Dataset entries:
--
(** ** The twig in memory *)
Lemma lone_frame t t' a l : same_node t t' a -> same_parent t t' a -> lone t a l -> lone t' a l.
Proof. intros (E1 & _ & _ & E4) E5 (Hl & Hok & Hp & Hn & Hr & Hpa). unfold lone. rewrite E1, E4, E5. done. Qed.
Lemma twigs_frame t t' ss ads z : (forall b, b ∈ ads -> same_node t t' b /\ same_parent t t' b) -> twigs t ss ads z -> twigs t' ss ads z.
Proof.
  revert ads. induction ss as [|s ss IH]; intros [|a ads] H; try done. intros [(H0 & l & e & Hl & R) T]. split.
  - split; [done|]. exists l, e. split; [|done]. destruct (H a ltac:(left)). by apply (lone_frame t).
  - apply IH; [|done]. intros b Hb. apply H. by right.
Qed.
Lemma twigs_length t ss ads z : twigs t ss ads z -> List.length ss = List.length ads.
Proof. revert ads. induction ss as [|s ss IH]; intros [|a ads] T; try done. destruct T as [_ T]. cbn. f_equal. by apply IH. Qed.
Lemma twigs_snoc t ss ads s a z : twigs t ss ads a -> twig_leaf t a s z -> twigs t (ss ++ [s]) (ads ++ [a]) z.
Proof.
  revert ads. induction ss as [|s0 ss IH]; intros [|a0 ads] T Hl; try done; cbn [app twigs hd] in *.
  destruct T as [T0 T]. split; [by destruct ads|by apply IH].
Qed.
Lemma set_first l e v : leaf_ok lw l -> elem (permutation_ l) 0 = 0 -> entries l = [e] ->
  leaf_ok lw (set_lv l 0 v) /\ entries (set_lv l 0 v) = [with_lv e v].
Proof.
  intros Hok E0 Ee. pose proof (length_entries l) as Ln. rewrite Ee in Ln. cbn in Ln.
  assert (E1 : nth_entry l 0 = e). { pose proof (entries_lookup l 0 ltac:(lia)) as H. rewrite Ee in H. change ([e] !! Z.to_nat 0) with (Some e) in H. congruence. }
  destruct (entries_set lw Hlw l 0 (with_lv e v) Hok ltac:(lia)) as (A & B & EA & EB). rewrite E0 in EB. rewrite Ee in EA.
  assert (A = [] /\ B = []) as [-> ->]. { apply (f_equal List.length) in EA. rewrite length_app in EA. cbn in EA. destruct A, B; cbn in EA; done || lia. }
  unfold nth_entry in E1. rewrite E0 in E1. unfold set_lv. rewrite E1. split; [|done]. split; [apply Hok|]. rewrite EB.
  destruct Hok as [_ HF]. rewrite Ee in HF. constructor; [by inversion HF|done].
Qed.
Lemma last_in (l : list Z) d : l <> [] -> List.last l d ∈ l.
Proof. induction l as [|x [|y l] IH]; [done|left|]. intros _. right. by apply IH. Qed.
Lemma outside_put_leaf t a l : outside [a] t (put_leaf a l t).
Proof.
  intros b Hb. assert (b <> a) by (intros ->; apply Hb; left). unfold same_node, same_parent. cbn.
  by rewrite lookup_insert_ne, lookup_delete_ne.
Qed.
Lemma twigs_relink t ss ads z d a : twigs t ss ads z -> ads <> [] -> NoDup ads ->
  exists l, leaves t !! List.last ads d = Some l /\ twigs (put_leaf (List.last ads d) (set_lv l 0 a) t) ss ads a.
Proof.
  revert ads. induction ss as [|s ss IH]; intros [|b [|c ads]] T Hne Hnd; try done; destruct T as [T1 T].
  - destruct ss; [|done]. cbn [List.last]. destruct T1 as (Hb & l & e & (Hl & Hok & Hp & Hn & Hr & Hpa) & E0 & Ee & Hs & Hv).
    destruct (set_first l e a Hok E0 Ee) as [Hok' Ee']. exists l. split; [done|]. split; [|done]. split; [done|].
    exists (set_lv l 0 a), (with_lv e a). split_and!; try done. unfold lone. cbn [leaves put_leaf]. rewrite lookup_insert_eq. done.
  - cbn in Hnd. apply list.NoDup_cons in Hnd as [Hb Hnd]. destruct (IH (c :: ads) T ltac:(done) Hnd) as (l & Hl & T2).
    change (List.last (b :: c :: ads) d) with (List.last (c :: ads) d). exists l. split; [done|]. split; [|exact T2].
    assert (Hbl : b ∉ [List.last (c :: ads) d]). { intros ->%list_elem_of_singleton. by apply Hb, last_in. }
    destruct T1 as (Hb0 & lb & e & Hlone & R). split; [done|]. exists lb, e. split; [|done].
    destruct (outside_put_leaf t (List.last (c :: ads) d) (set_lv l 0 a) b Hbl). by apply (lone_frame t).
Qed.
Lemma outside_make_root us t a l : outside [a] t (make_root lw us a l t).
Proof.
  intros b Hb. assert (b <> a) by (intros ->; apply Hb; left). unfold same_node, same_parent. cbn.
  by rewrite !lookup_insert_ne, !lookup_delete_ne, !fn_lookup_insert_ne.
Qed.

(** Keys of entries that are made from keys. *)
Lemma assign_key_ok mem ka k : (forall a, byte_ok (mem a)) -> key_view mem ka k -> entry_key (assign_key mem ka) k.
Proof.
  intros Hm Hv. pose proof Hv as (Ei & El & Es & Hb). unfold assign_key, has_suffix. rewrite El.
  destruct (Z.ltb_spec 8 (Z.of_nat (List.length k))) as [H8|H8].
  - destruct (suffix_bytes mem ka k Hm Hv ltac:(lia)) as [_ S2]. rewrite S2.
    assert (Ek : take 8 k ++ drop 8 k = k) by apply take_drop.
    assert (entry_key {| ikey0 := ikey ka; keylenx := ksuf_keylenx; lv := 0; ksuf := drop 8 k |} (take 8 k ++ drop 8 k)); [|by rewrite Ek in H].
    apply (key_long {| ikey0 := ikey ka; keylenx := ksuf_keylenx; lv := 0; ksuf := drop 8 k |}); cbn [keylenx ksuf ikey0]; try done.
    + rewrite length_take. lia.
    + by rewrite Ek.
    + intros E. apply (f_equal List.length) in E. rewrite length_drop in E. cbn in E. lia.
    + unfold ikey. rewrite Ei, pad_take by lia. done.
  - apply key_short; [exact El|lia|done|exact Ei].
Qed.
Lemma layer_entry_ok mem e oka ro : key_view mem oka ro -> (8 < List.length ro)%nat ->
  layer_slice (assign_initialize_for_layer e oka) (take 8 ro).
Proof.
  intros (Ei & El & _ & Hb) Hl. split_and!; [done|rewrite length_take; lia|by apply Forall_take|].
  cbn. unfold ikey. rewrite Ei, pad_take by lia. done.
Qed.
(** The comparison of two keys. *)
Lemma compare_keys_rank m1 m2 oka ka ro rn : key_view m1 oka ro -> key_view m2 ka rn ->
  let c := compare_keys 8 oka ka in
  (c < 0 <-> rank_lt (krank ro) (krank rn)) /\ (c = 0 <-> krank ro = krank rn) /\ (0 < c <-> rank_lt (krank rn) (krank ro)).
Proof.
  intros V1 (Ei & El & _).
  destruct (key_view_rank m1 oka ro V1) as [<- Ho].
  pose proof (key_compare_rank oka {| ikey0 := ikey ka; keylenx := MassKey.length ka; lv := 0; ksuf := [] |} Ho) as H.
  cbn [ikey0 keylenx] in H. unfold erank in H. cbn [ikey0 keylenx] in H. unfold compare_keys, MassKey.length, ikey in *. rewrite Ei, El in *. apply H. lia.
Qed.
Lemma krank_both ro rn : Forall byte_ok ro -> Forall byte_ok rn -> ro <> rn -> krank ro = krank rn ->
  (8 < List.length ro)%nat /\ (8 < List.length rn)%nat /\ take 8 ro = take 8 rn.
Proof.
  intros Bo Bn Hne E. apply krank_eq in E as E2; [|done..]. destruct E2 as [E1 E2].
  destruct (decide (List.length ro <= 8)%nat) as [Hl|Hl]; [by apply krank_short in E|].
  rewrite !pad_take in E1 by lia. split_and!; [lia..|done].
Qed.

Context (unaligned : bool) (smem mem : Z -> Z) (us : Z -> entry).
Context (Hsm : forall a, byte_ok (smem a)) (Hm : forall a, byte_ok (mem a)).

Definition twig_node (oka : key) : leaf :=
  {| permutation_ := make_empty lw; slot := <[0 := assign_initialize_for_layer (us 0) oka]> us; next_ := 0; prev_ := 0 |}.
Definition twig_linked (n tail a : Z) (b : bool) (t : tree) : option tree :=
  if b then upd_leaf tail (fun l => set_lv l 0 a) t else Some t.
Definition sorted_one : Z := kpermuter lw (make_sorted lw 1).
Lemma sorted_one_ok : perm_wf lw sorted_one /\ Permuter.size sorted_one = 1 /\ elem sorted_one 0 = 0.
Proof.
  destruct (make_sorted_facts lw 1 ltac:(lia) ltac:(lia)) as (W & V & _). split_and!; [done|exact (f_equal fst V)|].
  apply make_sorted_elem; lia.
Qed.
Lemma one_entry l : permutation_ l = sorted_one -> entries l = [slot l 0].
Proof.
  destruct sorted_one_ok as (_ & S & E0). intros E. unfold entries, lsize, nth_entry. rewrite E, S.
  change (seqZ 0 1) with [0]. cbn. by rewrite E0.
Qed.
Lemma twig_node_ok t a oka ro : key_view smem oka ro -> (8 < List.length ro)%nat -> a <> 0 -> is_root t a = true -> parents t a = 0 ->
  twig_leaf (put_leaf a (set_perm (twig_node oka) sorted_one) t) a (take 8 ro) (lv (us 0)).
Proof.
  intros V Hl Ha Hr Hp. set (l := set_perm (twig_node oka) sorted_one). destruct sorted_one_ok as (W & _ & E0).
  assert (El : entries l = [assign_initialize_for_layer (us 0) oka]) by by rewrite one_entry.
  split; [done|]. exists l, (assign_initialize_for_layer (us 0) oka). split_and!; [|done|done|by eapply layer_entry_ok|done].
  split; [cbn; by rewrite lookup_insert_eq|]. split_and!; try done. split; [done|]. rewrite El. by repeat constructor.
Qed.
--
All lines above between those holding "Context (Hsm : forall" and "split; [done|]. exists l, (assign_initialize_for_layer", inclusive, must be set down unchanged, and no other line may be included.

Context (Hsm : forall a, byte_ok (smem a)) (Hm : forall a, byte_ok (mem a)).

Definition twig_node (oka : key) : leaf :=
  {| permutation_ := make_empty lw; slot := <[0 := assign_initialize_for_layer (us 0) oka]> us; next_ := 0; prev_ := 0 |}.
Definition twig_linked (n tail a : Z) (b : bool) (t : tree) : option tree :=
  if b then upd_leaf tail (fun l => set_lv l 0 a) t else Some t.
Definition sorted_one : Z := kpermuter lw (make_sorted lw 1).
Lemma sorted_one_ok : perm_wf lw sorted_one /\ Permuter.size sorted_one = 1 /\ elem sorted_one 0 = 0.
Proof.
  destruct (make_sorted_facts lw 1 ltac:(lia) ltac:(lia)) as (W & V & _). split_and!; [done|exact (f_equal fst V)|].
  apply make_sorted_elem; lia.
Qed.
Lemma one_entry l : permutation_ l = sorted_one -> entries l = [slot l 0].
Proof.
  destruct sorted_one_ok as (_ & S & E0). intros E. unfold entries, lsize, nth_entry. rewrite E, S.
  change (seqZ 0 1) with [0]. cbn. by rewrite E0.
Qed.
Lemma twig_node_ok t a oka ro : key_view smem oka ro -> (8 < List.length ro)%nat -> a <> 0 -> is_root t a = true -> parents t a = 0 ->
  twig_leaf (put_leaf a (set_perm (twig_node oka) sorted_one) t) a (take 8 ro) (lv (us 0)).
Proof.
  intros V Hl Ha Hr Hp. set (l := set_perm (twig_node oka) sorted_one). destruct sorted_one_ok as (W & _ & E0).
  assert (El : entries l = [assign_initialize_for_layer (us 0) oka]) by by rewrite one_entry.
  split; [done|]. exists l, (assign_initialize_for_layer (us 0) oka). split_and!; [|done|done|by eapply layer_entry_ok|done].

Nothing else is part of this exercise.